Des pinces à linge en guise de barrettes à cheveux, des abat-jour portés comme chapeaux, des épingles à nourrice en forme de colliers, ou des éponges métalliques accrochées comme des bigoudis, les photos de Zanele Muholi, artiste sud-africaine nous avaient surpris aux rencontres d’Arles il y a une dizaine d’années.

Aujourd’hui, « l’activiste visuel-le » comme elle se définit, nous revient avec une vaste exposition présentée à la Maison Européenne de la Photo et un travail très engagé sur la défense des communautés noires LGBTQIA+ (lesbiennes, gay, bisexuel, transgenre, queer, intersex et +…) Son but : donner une visibilité à ces communautés d’Afrique du Sud, souvent rejetées, moquées, méprisées pour les faire accepter, reconnaître et respecter dans son pays et dans le monde.

Pour cela, Zanele Muholi nous fait pénétrer sans réticence dans un univers où elle-même est à l’aise, où elle a ses entrées, son approche ; un monde qu’elle comprend suffisamment pour le dévoiler sans retenue, sans auto-censure, mais avec dignité et respect.
La Maison Européenne de la Photo indique que quand on écrit sur elle, il faut savoir ceci: « Elle se définit comme « non binaire et souhaite être présenté-e par l’emploi des pronoms neutres iel (sujet) et ellui (complément) « .

« Chaque personne photographiée, dit l’auteure, a une histoire à raconter, mais beaucoup viennent d’endroits où la plupart des noir(e)s n’ont jamais eu cette opportunité. Lorsque cela est arrivé, leurs voix ont été portées par d’autres personnes. Nul ne peut raconter notre propre histoire que nous-mêmes. »

On la dit arrière-petite-fille d’une famille d’esclaves. Sa mère aurait passé sa vie au service des Afrikaners. Son succès dans le domaine de la photographie militante est donc un peu une revanche sur cette Afrique du sud qui a mis fin officiellement à l’apartheid. Zanele aime rappeler que suite à l’instauration de la démocratie et l’entrée en vigueur d’une nouvelle constitution, toute discrimination sur l’orientation sexuelle des personnes est interdite. L’exemple, dit-elle, est unique au monde.

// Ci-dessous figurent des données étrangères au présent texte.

(** * layer-aware-pointer-events: the point query, the tree builder and the
    redispatch engine of [lib/index.ts], embedded and verified.

    Elements are object identities, here natural numbers.  The browser is a
    record of the capabilities the library calls: the hit test
    [elementsFromPoint], [parentNode], [shadowRoot], the computed
    [pointer-events] style and [document.documentElement].  Loops whose
    termination rests on the shape of the live DOM ([while (node.parentNode)],
    the recursion over shadow roots, the recursion over a parent map) take a
    fuel argument; a thrown [Error] and an exhausted fuel are distinct
    outcomes. *)

From stdpp Require Import gmap strings list relations sorting.
From Stdlib Require Import ZArith.

(** ** Outcomes: a returned value, a thrown [Error], or an unfinished run *)

Inductive result (A : Type) : Type :=
| Ok (a : A)
| Throw (msg : string)
| OutOfFuel.
Arguments Ok {A} a.
Arguments Throw {A} msg.
Arguments OutOfFuel {A}.

#[global] Instance result_ret : MRet result := fun A a => Ok a.
#[global] Instance result_bind : MBind result := fun A B f m =>
  match m with
  | Ok a => f a
  | Throw msg => Throw msg
  | OutOfFuel => OutOfFuel
  end.

Definition throws {A} (r : result A) : Prop := ∃ msg, r = Throw msg.

(** ** The DOM as the library sees it *)

Abbreviation Element := nat (only parsing).

(** A node is the global [document], a [ShadowRoot] (named by its host), an
    element, or anything else (a detached [DocumentFragment], a foreign
    document, [window] as an event target). *)
Inductive Node : Type :=
| Document
| ShadowRootOf (host : Element)
| ElementNode (e : Element)
| OtherNode (n : nat).

#[global] Instance Node_eq_dec : EqDecision Node.
Proof. solve_decision. Defined.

La MEP ne tarit pas d’éloge sur cette femme à qui elle attribue « le visage d’une reine », le regard braqué vers l’objectif, droit, fier et intense. Elle est présentée comme « le symbole d’une lutte acharnée contre les discriminations, la ségrégation ou la différenciation ».

Eponges métalliques en guise de bigoudis… (c) Zanele Muholi.
Ses portraits ironiques sur le regard que l’Occident porte à l’Afrique, n’occupent plus guère que 20% de la surface d’exposition. Le reste est consacré au sort des LGBTQI+ mais avec une certaine esthétique qui aide à comprendre la vie de ces communautés confrontées à la maltraitance, à la violence, au mépris. « Aujourd’hui, dit-elle, j’essaie de montrer, à travers des portraits, les valeurs esthétiques montantes au sein des groupes lesbiens noirs sud-africains. Il n’existe que peu d’images positives de nous dans les archives féministes. »

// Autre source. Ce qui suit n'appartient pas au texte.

(** * Godot 4 texture extractor: frame scanning and file-name recovery

    A shallow embedding of [extract_godot_images.py]: the scanning loop of
    [extract_webp_from_ctex], the output-name heuristic it contains, and the
    counting loop of [extract_images].

    Conventions.
    - Python integers are [Z]; [bytes.find] answers [-1] when nothing is found.
    - [bytes] values are [list byte]; slices follow Python's clamping rules.
    - File names are [string]s (sequences of UTF-8 code units; the patterns the
      program looks for, ['-'], ['.'] and ['.ctex'], are ASCII, so searching
      code units and searching code points agree).
    - The file system is explicit state threaded through a small
      state-and-exception monad; [try ... except Exception] is the handler
      at the end of [extract_webp_from_ctex]. *)

From stdpp Require Import gmap strings list sorting.
From Stdlib Require Import ZArith Lia Strings.Byte Strings.Ascii.

Open Scope string_scope.
Open Scope Z_scope.

(* ===================================================================== *)
(** ** Python [str] operations used by the program *)
(* ===================================================================== *)

Module PyStr.

(** [s.startswith(p)] *)
Definition startswith (p s : string) : bool := String.prefix p s.

(** [sub in s] *)
Fixpoint contains (sub s : string) : bool :=
  startswith sub s ||
  match s with
  | EmptyString => false
  | String _ t => contains sub t
  end.

(** [s.split(sep)] for a one-character separator: the list of the
    pieces between the separators, never empty. *)
Fixpoint split (sep : ascii) (s : string) : list string :=
  match s with
  | EmptyString => [EmptyString]
  | String c t =>
      if Ascii.eqb c sep then EmptyString :: split sep t
      else match split sep t with
           | piece :: rest => String c piece :: rest
           | [] => [String c EmptyString]
           end
  end.

(** [l[0]]: raises [IndexError] on the empty list. *)
Definition item0 (l : list string) : option string := head l.

(** The scan behind [s.replace(old, new)] for a non-empty [old]: the text
    is read left to right; where [old] starts, [new] is emitted and the
    next [len(old) - 1] characters are passed over ([skip] counts them);
    elsewhere the character is copied. *)
Fixpoint replace_from (old new : string) (skip : nat) (s : string) : string :=
  match s with
  | EmptyString => EmptyString
  | String c t =>
      match skip with
      | S k => replace_from old new k t
      | O =>
          if startswith old s
          then new +:+ replace_from old new (String.length old - 1) t
          else String c (replace_from old new 0 t)
      end
  end.

(** [s.replace(old, new)], [old] non-empty. *)
Definition replace (old new s : string) : string := replace_from old new 0 s.

End PyStr.

(** Lines 86-92 of [extract_webp_from_ctex]: the name with the generated
    identifier, or else the [.ctex] text, taken out.  [None] stands for an
    exception (the only candidate is the [IndexError] of
    [split('-')[0]]). *)
Definition base_name (file_name : string) : option string :=
  if PyStr.contains "-" file_name
  then PyStr.item0 (PyStr.split "-"%char file_name)
  else Some (PyStr.replace ".ctex" "" file_name).

(** Lines 95-96: the default extension. *)
Definition add_default_ext (name : string) : string :=
  if negb (PyStr.contains "." name) then name +:+ ".webp" else name.

(** Lines 86-96 together: the value of the variable [original_name] when
    the output path is built. *)
Definition original_name (file_name : string) : option string :=
  match base_name file_name with
  | None => None
  | Some base => Some (add_default_ext base)
  end.

(* ===================================================================== *)
(** ** Python [bytes] operations used by the program *)
(* ===================================================================== *)

#[global] Instance byte_eq_decision : EqDecision byte := Byte.byte_eq_dec.

Module PyBytes.

(** [len(b)] *)
Definition len (b : list byte) : Z := Z.of_nat (length b).

(** How a slice bound or a start position is brought into [0 .. len]:
    a negative one counts from the end. *)
Definition clamp (n i : Z) : Z :=
  if i <? 0 then Z.max 0 (i + n) else Z.min i n.

(** [b[lo:hi]] *)
Definition slice (b : list byte) (lo hi : Z) : list byte :=
  let lo' := clamp (len b) lo in
  let hi' := clamp (len b) hi in
  take (Z.to_nat (hi' - lo')) (drop (Z.to_nat lo') b).

(** [b.startswith(p)] *)
Fixpoint startswith (p b : list byte) : bool :=
  match p, b with
  | [], _ => true
  | _ :: _, [] => false
  | x :: p', y :: b' => if decide (x = y) then startswith p' b' else false
  end.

Candice Nicosi: Durban 2020. Miss Gay, Afrique du sud…(c) Zanele Muholi.
Les photos de ces concours de beauté dans la communauté LGBT sont vus comme des moments de résistance au sein de la communauté noire mais qui ont leur limite. L’artiste se demande par exemple quand on pourra montrer une femme trans en couverture d’un magazine.

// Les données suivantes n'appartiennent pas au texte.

(** **** The cleaner *)

Definition polecatDir (polecatName : string) : string :=
  pathJoin (pathJoin (Path rig) "polecats") polecatName.

(** [verifyPolecatState] *)
Definition verifyPolecatState (polecatName : string) : M (option error) :=
  let polecatPath := polecatDir polecatName in
  missing <- ask (fun h => os_NotExist E h polecatPath) ;;
  if missing then ret None
  else
    status <- ask (fun h => git_StatusClean E h polecatPath) ;;
    match status with
    | Err e => ret (Some ("checking git status: " +:+ e))
    | Ok false => ret (Some "git working tree is not clean")
    | Ok true =>
        let branchName := "polecat/" +:+ polecatName in
        pushed <- ask (fun h => git_BranchPushedToRemote E h polecatPath branchName "origin") ;;
        match pushed with
        | Err _ => ret None
        | Ok (true, _) => ret None
        | Ok (false, unpushedCount) =>
            ret (Some ("branch " +:+ branchName +:+ " has " +:+ itoa unpushedCount +:+
                       " unpushed commit(s) - run 'git push origin " +:+ branchName +:+
                       "' before closing"))
        end
    end.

Le travail photographique de Zanele Muholi qui ne compte pas moins de 500 portraits présentés, est étroitement lié à son action militante. Ses photos montrent la diversité et la singularité des membres de cette communauté noire dont le sort est peu évoqué dans la vie. Elles mettent en avant leur courage et leur dignité face aux multiples discriminations. A travers ces portraits, individuels et collectifs, elle cherche à rendre visible des personnes racisées, rejetant les stéréotypes. Et quelque part elle réussit. Le visiteur efface pour un temps ses a priori et pénètre dans cet univers si peu évoqué et expliqué dans notre système et notre culture.
Philippe Rochot

Henri et Charles se sont mariés deux fois : la première en 2007, puis la deuxième en 2012, après que l’Afrique du sud ait autorisé le mariage homosexuel.
Maison Européenne de la Photo : Paris.